(Supplied data begins)
(** * edgar-cli research core: chunking, lexical ranking, manifest store, sync

    A shallow embedding of [src/commands/research.ts] (with the error
    taxonomy of [src/core/errors.ts]) and the properties of its natural-language
    specification.

    Conventions of the embedding.
    - A JavaScript string is a [string]: a sequence of code units in the
      Latin-1 range [0..255].  Case mapping, white space and the character
      classes of the regular expressions are those of ECMAScript restricted
      to that range.
    - A JavaScript number holding a count, an index or a line number is a
      [nat].  A score is a real number ([R]): [bm25Score] and
      [adjustedChunkScore] give the exact value of the expressions of the
      source.  The engine computes in IEEE doubles; a double is a real
      number and doubles are ordered as real numbers are, so what is said
      of the ranking is said for any scores ([runLexicalSearch_computed]),
      and [Doubles] has [bm25Score] in double precision.
    - [Map<string, number>] is a [gmap string nat]; [m.get(k) ?? 0] is
      [default 0 (m !! k)].
    - [JSON_parse] reads the JSON texts whose strings stay in the Latin-1
      range; a text with a [\u] escape above [\u00FF] is outside the
      model ([wide_escape] tells them).
    - A function that can throw returns [result A]: [Ok a] or [Err e]. *)

From Stdlib Require Import Reals Lra Lia ZArith List String Ascii Bool.
From Stdlib Require Import DecimalString DecimalZ.
From Stdlib Require Floats.
From Stdlib Require Import Sorting.Sorted Sorting.Permutation OrderedTypeEx.
From Equations Require Import Equations.
From stdpp Require Import base option list gmap strings.
(** What [axios.post] is going to answer at the gateway's create URL (for
    this amount and deposit id) and at its status URL (for this
    transaction id): [response.data], or the error it throws.
    [ToString v] is the text [new Error(v).message] holds. *)
Variable axios_post_create : value → value → Res value.
Variable axios_post_status : value → Res value.
Variable ToString : value → string.

(** The fields of the answer next to [success]. *)
Definition createQRISPayment (amount depositId : value) : M (Reply item) :=
  try_catch
    (match axios_post_create amount depositId with
     | Throw e => throw e
     | Ok response_data =>
         if truthy response_data
            && strict_eq (member response_data "status") (VBool true)
         then
           match member response_data "data" with
           | VUndef | VNull =>
               throw "Cannot read properties of undefined (reading 'qr_url')"
           | d =>
               ret (Success (<["qrUrl" := member d "qr_url"]> (
                             <["paymentUrl" := member d "checkout_url"]> (
                             <["externalId" := member d "trxid"]> (
                             <["metadata" := d]> ∅)))))
           end
         else throw (ToString (js_or (member response_data "message")
                                     (VStr "Failed to create QRIS payment")))
     end)
    (λ e, ret (Failure e)).
Lemma settled_success status d a session :
  ok status = true ->
  sendToAPI_settled (Response status (JsonFields d (Some a) session))
  = Returned (JsonFields d (Some a) session).
Proof. intros H. cbn [sendToAPI_settled]. now rewrite H. Qed.

Lemma settled_detail status d a session :
  ok status = false -> truthy d = true ->
  sendToAPI_settled (Response status (JsonFields (Some d) a session))
  = Thrown (ErrorMsg d).
Proof. intros H Hd. cbn [sendToAPI_settled]. now rewrite H, Hd. Qed.

Lemma settle_success i status d a session ts s rq :
  nth_error (pending s) i = Some rq ->
  ok status = true ->
  exists s',
    step (FetchSettled i (Response status (JsonFields d (Some a) session)) ts) s
    = Some s'
    /\ messageHistory s' = messageHistory s ++ [mkMessage a Assistant ts]
    /\ sessionId s' = token_after session (sessionId s)
    /\ isTyping s' = false
    /\ fetches s' = fetches s
    /\ console s' = console s
    /\ errorToast_display (dom s') = errorToast_display (dom s)
    /\ messageInput_value (dom s') = messageInput_value (dom s).
Proof.
  intros Hp Hok. eexists. split.
  { erewrite settle_step by exact Hp.
    rewrite settled_success by exact Hok. reflexivity. }
  apply (resumed_success d a session ts
           (set_pending (remove_nth i (pending s)) s)).
Qed.

(** C2, as the program behaves.  A response that arrives after a new chat
    is applied to the new session: on success its answer becomes the only
    message of the emptied transcript, and a nonempty [session_id] in it
    replaces the token that the new chat generated (an absent or empty
    one leaves that token in place). *)
Theorem C2_stale_response_is_applied :
  forall s now suffix i rq status d a session ts,
    nth_error (pending s) i = Some rq ->
    ok status = true ->
    exists s',
      step (FetchSettled i (Response status (JsonFields d (Some a) session)) ts)
           (startNewChat now suffix s) = Some s'
      /\ messageHistory (startNewChat now suffix s) = []
      /\ messageHistory s' = [mkMessage a Assistant ts]
      /\ sessionId s'
         = token_after session
             (Some (js "session_" ++ dec now ++ js "_" ++ suffix)).
Proof.
  intros s now suffix i rq status d a session ts Hp Hok.
  pose proof (startNewChat_fields now suffix s) as F. cbn zeta in F.
  remember (startNewChat now suffix s) as n eqn:En. clear En.
  destruct F as (Hh & _ & Hs & _ & _ & _ & Hpe & _).
  rewrite <- Hpe in Hp.
  destruct (settle_success i status d a session ts n rq Hp Hok)
    as (s' & St & E1 & E2 & _).
  exists s'. rewrite E1, E2, Hh, Hs. repeat split. exact St.
Qed.

(** C3, as the program behaves.  The controller compares no length with
    1000: when no request is in flight, an input whose trimmed text is
    longer than 1000 characters is sent like any other, the whole trimmed
    text being stored as the user message and carried by the request,
    neither truncated nor clipped. *)
Theorem C3_over_length_input_is_sent :
  forall ts s,
    (1000 < List.length (trim (messageInput_value (dom s))))%nat ->
    isTyping s = false ->
    messageHistory (sendMessage ts s)
    = messageHistory s ++ [mkMessage (trim (messageInput_value (dom s))) User ts]
    /\ fetches (sendMessage ts s)
       = fetches s ++ [mkRequest (trim (messageInput_value (dom s))) (sessionId s)].
Proof.
  intros ts s Hlen Hi.
  assert (Ht : truthy (trim (messageInput_value (dom s))) = true).
  { destruct (trim (messageInput_value (dom s))); [cbn in Hlen; lia | reflexivity]. }
  destruct (sendMessage_accepted ts s Ht Hi) as (_ & E1 & E2 & _).
  split; assumption.
Qed.

Lemma settle_failure i r e ts s rq :
  nth_error (pending s) i = Some rq ->
  sendToAPI_settled r = Thrown e ->
  exists s',
    step (FetchSettled i r ts) s = Some s'
    /\ messageHistory s' = messageHistory s
    /\ sessionId s' = sessionId s
    /\ isTyping s' = false
    /\ console s' = console s ++ [mkConsoleEntry (js "Chat error:") e]
    /\ errorToast_display (dom s') = js "block"
    /\ errorMessage_textContent (dom s')
       = js "Failed to get response. Please try again."
    /\ timers s' = timers s ++ [mkTimer 5000 HideError]
    /\ messageInput_value (dom s') = messageInput_value (dom s).
Proof.
  intros Hp Hr. eexists. split.
  { erewrite settle_step by exact Hp. rewrite Hr. reflexivity. }
  repeat split; reflexivity.
Qed.

Lemma hide_error_timeout n s :
  nth_error (timers s) n = Some (mkTimer 5000 HideError) ->
  exists s',
    step (TimerFired n) s = Some s'
    /\ errorToast_display (dom s') = js "none"
    /\ messageHistory s' = messageHistory s
    /\ isTyping s' = isTyping s
    /\ messageInput_value (dom s') = messageInput_value (dom s).
Proof.
  intros H. eexists. split.
  { cbn [step]. rewrite H. reflexivity. }
  repeat split; reflexivity.
Qed.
(Supplied data ends)
Those lines above that contain the string "timers" should be returned.

    /\ timers s' = timers s ++ [mkTimer 5000 HideError]
  nth_error (timers s) n = Some (mkTimer 5000 HideError) ->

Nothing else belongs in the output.